United Airlines plans to let travellers redeem frequent flyer miles for wi-fi on flights.

The second-largest US airline by capacity has begun testing a web portal that lets customers use award miles to access the internet on their laptops, tablets and smartphones, making it the first US carrier with the feature, a spokesman said.
It hopes to roll out the portal to most US domestic flights by early 2016 and to finish installations on international flights by mid-year. Regional jets that United contracts for its United Express brand will get the portal later.
The move reflects an ongoing push in the airline industry to treat frequent flyer miles like a currency.
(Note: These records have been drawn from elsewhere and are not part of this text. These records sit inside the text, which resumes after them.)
Lemma query_step_ok acc a : seen_ok acc → seen_ok (query_step acc a).
Proof.
  intros [Hs Hn]. unfold query_step. case_decide as Hin; [done|].
  split; simpl.
  - intros t. rewrite elem_of_union, elem_of_singleton, Hs. split.
    + intros [->|(b & Hb & Ht)].
      * exists a. split; [|done]. apply elem_of_app. right. by apply list_elem_of_singleton.
      * exists b. split; [|done]. apply elem_of_app. by left.
    + intros (b & [Hb|Hb]%elem_of_app & Ht).
      * right. by exists b.
      * apply list_elem_of_singleton in Hb as ->. by left.
  - rewrite fmap_app. apply NoDup_app. split; [done|]. split.
    + intros t Ht Ht'. simpl in Ht'. apply list_elem_of_singleton in Ht' as ->.
      apply Hin, Hs. apply list_elem_of_fmap in Ht as (b & Hb1 & Hb2). by exists b.
    + simpl. apply NoDup_singleton.
Qed.

Lemma query_step_grow acc a b :
  b ∈ acc.2 → b ∈ (query_step acc a).2.
Proof.
  unfold query_step. case_decide; [done|]. simpl. intros Hb. apply elem_of_app. by left.
Qed.

Lemma query_step_from acc a b :
  b ∈ (query_step acc a).2 → b ∈ acc.2 ∨ b = a.
Proof.
  unfold query_step. case_decide; [by left|]. simpl.
  intros [Hb|Hb]%elem_of_app; [by left|]. apply list_elem_of_singleton in Hb. by right.
Qed.

Lemma query_step_seen acc a :
  seen_ok acc → ∃ b, b ∈ (query_step acc a).2 ∧ rect_of b = rect_of a.
Proof.
  intros [Hs _]. unfold query_step. case_decide as Hin.
  - apply Hs in Hin as (b & Hb & Ht). exists b. split; [done|]. by apply r_tuple_inj.
  - exists a. split; [|done]. simpl. apply elem_of_app. right. by apply list_elem_of_singleton.
Qed.

Lemma foldl_query_step_ok l acc : seen_ok acc → seen_ok (foldl query_step acc l).
Proof.
  revert acc. induction l as [|a l IH]; intros acc Hok; simpl; [done|].
  apply IH. by apply query_step_ok.
Qed.

Lemma foldl_query_step_grow l acc b :
  b ∈ acc.2 → b ∈ (foldl query_step acc l).2.
Proof.
  revert acc. induction l as [|a l IH]; intros acc Hb; simpl; [done|].
  apply IH. by apply query_step_grow.
Qed.

Lemma foldl_query_step_from l acc b :
  b ∈ (foldl query_step acc l).2 → b ∈ acc.2 ∨ b ∈ l.
Proof.
  revert acc. induction l as [|a l IH]; intros acc Hb; simpl in *; [by left|].
  apply IH in Hb as [Hb|Hb].
  - apply query_step_from in Hb as [Hb| ->]; [by left|]. right. apply elem_of_cons. by left.
  - right. apply elem_of_cons. by right.
Qed.

Lemma foldl_query_step_covers l acc a :
  seen_ok acc → a ∈ l → ∃ b, b ∈ (foldl query_step acc l).2 ∧ rect_of b = rect_of a.
Proof.
  revert acc. induction l as [|x l IH]; intros acc Hok Ha; simpl.
  - by apply not_elem_of_nil in Ha.
  - apply elem_of_cons in Ha as [->|Ha].
    + destruct (query_step_seen acc x Hok) as (b & Hb & Hr).
      exists b. split; [|done]. by apply foldl_query_step_grow.
    + apply IH; [|done]. by apply query_step_ok.
Qed.

(** The three facts about [query] everything else uses. *)
Lemma query_NoDup g q : NoDup ((fun a => R.r_tuple (rect_of a)) <$> query g q).
Proof. unfold query. apply (foldl_query_step_ok _ _ seen_ok_init). Qed.

Lemma query_sound g q a : a ∈ query g q → a ∈ bucket_scan g q.
Proof.
  unfold query. intros Ha. apply foldl_query_step_from in Ha as [Ha|Ha]; [|done].
  simpl in Ha. by apply not_elem_of_nil in Ha.
Qed.

Lemma query_covers g q a :
  a ∈ bucket_scan g q → ∃ b, b ∈ query g q ∧ rect_of b = rect_of a.
Proof. unfold query. intros Ha. by apply foldl_query_step_covers; [apply seen_ok_init|]. Qed.

(** Two overlapping rectangles of positive size share a cell. *)
Lemma overlap_shares_cell cs (q r : Rect) :
  0 < cs → R.valid q → R.valid r → R.colliderect q r = true →
  ∃ c, c ∈ cell_range cs q ∧ c ∈ cell_range cs r.
Proof.
  intros Hcs Hq Hr Hc. apply colliderect_valid in Hc; [|done..].
  destruct Hq as [Hqw Hqh], Hr as [Hrw Hrh].
  unfold R.left, R.right, R.top, R.bottom in Hc.
  exists (Z.max (R.left q / cs) (R.left r / cs), Z.max (R.top q / cs) (R.top r / cs)).
  rewrite !elem_of_cell_range. unfold R.left, R.right, R.top, R.bottom. simpl.
  assert (Hm : ∀ u v : Z, u ≤ v → u / cs ≤ v / cs) by (intros; apply Z.div_le_mono; lia).
  pose proof (Hm (rx q) (rx q + rw q)). pose proof (Hm (rx r) (rx r + rw r)).
  pose proof (Hm (ry q) (ry q + rh q)). pose proof (Hm (ry r) (ry r + rh r)).
  pose proof (Hm (rx q) (rx r + rw r)). pose proof (Hm (rx r) (rx q + rw q)).
  pose proof (Hm (ry q) (ry r + rh r)). pose proof (Hm (ry r) (ry q + rh q)).
  lia.
Qed.
End GridFacts.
Travellers already can redeem miles on US carriers for hotel rooms, theatre tickets, goods such as cameras and even identity theft monitoring.
While the airline has shifted its focus towards improving the in-flight experience over maximising revenue, according to United's vice president of e-commerce and merchandising Scott Wilson, it wasn't willing to go as far as entirely free wi-fi.
Wilson said there had to be some dollar or mileage cost because web speeds could slow if each customer tried to access the internet. For now, existing contracts prevent United from rolling out the speediest satellite-based wi-fi on all flights.
Wilson said the miles needed for wi-fi would vary with supply and demand.
United's partner Deutsche Lufthansa AG charges long-haul customers 3500 miles or €9 (A$13.40) for an hour of internet access, according to its website.